■ How to complete this task:
Scan the data for "Hinv" and copy each matching line.

■ Entries provided:
━━━━━━━━━━━━━━━━━━━━━━━━━━━━━━

Lemma reduce_inner_spec (fuel : nat) :
  forall (numerators : list Z) (i : nat) (d : Z),
    1 <= d ->
    (length numerators - i + Z.to_nat (Z.log2 d) < fuel)%nat ->
    (forall (j : nat) nj,
        (j < i)%nat -> numerators !! j = Some nj -> Z.gcd nj d = 1) ->
    exists numerators' d',
      reduce_inner fuel gcd numerators i d = Some (numerators', d') /\
      1 <= d' /\ (d' | d) /\
      Forall2 (fun n' n => (n' | n)) numerators' numerators /\
      list_product numerators * d' = list_product numerators' * d /\
      Forall (fun n' => Z.gcd n' d' = 1) numerators'.
Proof.
  induction fuel as [| fuel IH]; intros numerators i d Hd Hfuel Hinv; [lia|].
  cbn [reduce_inner].
  destruct (Z.ltb_spec 1 d) as [Hd1 | Hd1]; cycle 1.
  { assert (d = 1) as -> by lia. simpl.
    exists numerators, 1. split; [reflexivity|]. split; [lia|].
    split; [apply Z.divide_refl|]. split; [apply divides_elementwise_refl|].
    split; [reflexivity|]. apply List.Forall_forall. intros n' _. apply Z.gcd_1_r. }
  destruct (Nat.ltb_spec i (length numerators)) as [Hi | Hi]; cycle 1.
  { simpl. exists numerators, d. split; [reflexivity|]. split; [lia|].
    split; [apply Z.divide_refl|]. split; [apply divides_elementwise_refl|].
    split; [reflexivity|]. apply Forall_lookup. intros j nj Hj.
    apply (Hinv j nj); [| exact Hj]. apply lookup_lt_Some in Hj. lia. }
  simpl andb. cbv iota.
  destruct (lookup_lt_is_Some_2 numerators i Hi) as [ni Hni].
  rewrite (list_lookup_total_correct _ _ _ Hni). unfold gcd at 1 2.
  pose proof (Z.gcd_nonneg ni d) as Hg0.
  pose proof (Z.gcd_divide_l ni d) as Hgl.
  pose proof (Z.gcd_divide_r ni d) as Hgr.
  destruct (Z.ltb_spec 1 (Z.gcd ni d)) as [Hg | Hg].
  - set (g := Z.gcd ni d) in *.
    assert (Hdq : d = Z.quot d g * g).
    { destruct Hgr as [c Hc]. rewrite Hc at 2. rewrite Z.quot_mul by lia. exact Hc. }
    assert (Hnq : ni = Z.quot ni g * g).
    { destruct Hgl as [c Hc]. rewrite Hc at 2. rewrite Z.quot_mul by lia. exact Hc. }
    assert (Hq1 : 1 <= Z.quot d g) by nia.
    assert (Hqd : (Z.quot d g | d)) by (exists g; rewrite Z.mul_comm; exact Hdq).
    assert (Hqn : (Z.quot ni g | ni)) by (exists g; rewrite Z.mul_comm; exact Hnq).
    assert (Hlog : Z.log2 (Z.quot d g) < Z.log2 d).
    { apply quot_log2_decreases; lia. }
    pose proof (Z.log2_nonneg (Z.quot d g)) as Hl0.
    destruct (IH (<[i := Z.quot ni g]> numerators) i (Z.quot d g) Hq1)
      as [numerators' [d' [Hrun [Hd' [Hdiv [Hall [Hprod Hcop]]]]]]].
    { rewrite length_insert. revert Hlog Hl0 Hfuel.
      generalize (Z.log2 (Z.quot d g)) (Z.log2 d) (length numerators).
      clear. intros; lia. }
    { intros j nj Hj Hlook. rewrite list_lookup_insert_ne in Hlook by lia.
      apply coprime_divisor_r with d; [apply (Hinv j nj); assumption|].
      exact Hqd. }
    exists numerators', d'. split; [exact Hrun|]. split; [exact Hd'|].
    split; [apply Z.divide_trans with (Z.quot d g); [exact Hdiv | exact Hqd]|].
    split.
    { eapply divides_elementwise_trans; [exact Hall|].
      eapply divides_insert; [exact Hni | exact Hqn]. }
    split; [| exact Hcop].
    pose proof (list_product_insert numerators i (Z.quot ni g) ni Hni) as Hins.
    assert (Hmid : list_product numerators =
                   list_product (<[i := Z.quot ni g]> numerators) * g).
    { assert (Hni0 : ni <> 0 \/ ni = 0) by lia. destruct Hni0 as [Hni0 | Hni0].
      - apply Z.mul_cancel_r with (Z.quot ni g); [nia|].
        rewrite <- Hins. rewrite Hnq at 2. ring.
      - subst ni. unfold g in Hg. rewrite Z.gcd_0_l in Hg.
        rewrite Z.quot_0_l in Hins by lia. rewrite Z.mul_0_r in Hins.
        assert (Hz : list_product numerators = 0).
        { clear - Hni. revert i Hni.
          induction numerators as [| n0 l IHl]; intros [| i] Hi; try discriminate.
          - injection Hi as ->. reflexivity.
          - unfold list_product in *. simpl. rewrite (IHl i Hi). lia. }
        rewrite Hz.
        assert (Hz' : list_product (<[i := Z.quot 0 g]> numerators) = 0).
        { rewrite Z.quot_0_l by (unfold g; rewrite Z.gcd_0_l; lia).
          clear - Hni. revert i Hni.
          induction numerators as [| n0 l IHl]; intros [| i] Hi; try discriminate.
          - reflexivity.
          - unfold list_product in *. simpl. rewrite (IHl i Hi). lia. }
        rewrite Hz'. reflexivity. }
    rewrite Hmid.
    transitivity (list_product numerators' * Z.quot d g * g);
      [rewrite <- Hprod; ring|].
    rewrite <- Z.mul_assoc. f_equal. symmetry. exact Hdq.
  - assert (Hg1 : Z.gcd ni d = 1).
    { destruct (Z.eq_dec (Z.gcd ni d) 0) as [E | E]; [| lia].
      apply Z.gcd_eq_0_r in E. lia. }
    destruct (IH numerators (S i) d Hd) as [numerators' [d' Hrest]].
    { lia. }
    { intros j nj Hj Hlook. destruct (Nat.eq_dec j i) as [-> | Hne].
      - rewrite Hni in Hlook. injection Hlook as <-. exact Hg1.
      - apply (Hinv j nj); [lia | exact Hlook]. }
    exists numerators', d'. exact Hrest.
Qed.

━━━━━━━━━━━━━━━━━━━━━━━━━━━━━━

■ Answer section:
  induction fuel as [| fuel IH]; intros numerators i d Hd Hfuel Hinv; [lia|].
    apply (Hinv j nj); [| exact Hj]. apply lookup_lt_Some in Hj. lia. }
      apply coprime_divisor_r with d; [apply (Hinv j nj); assumption|].
      - apply (Hinv j nj); [lia | exact Hlook]. }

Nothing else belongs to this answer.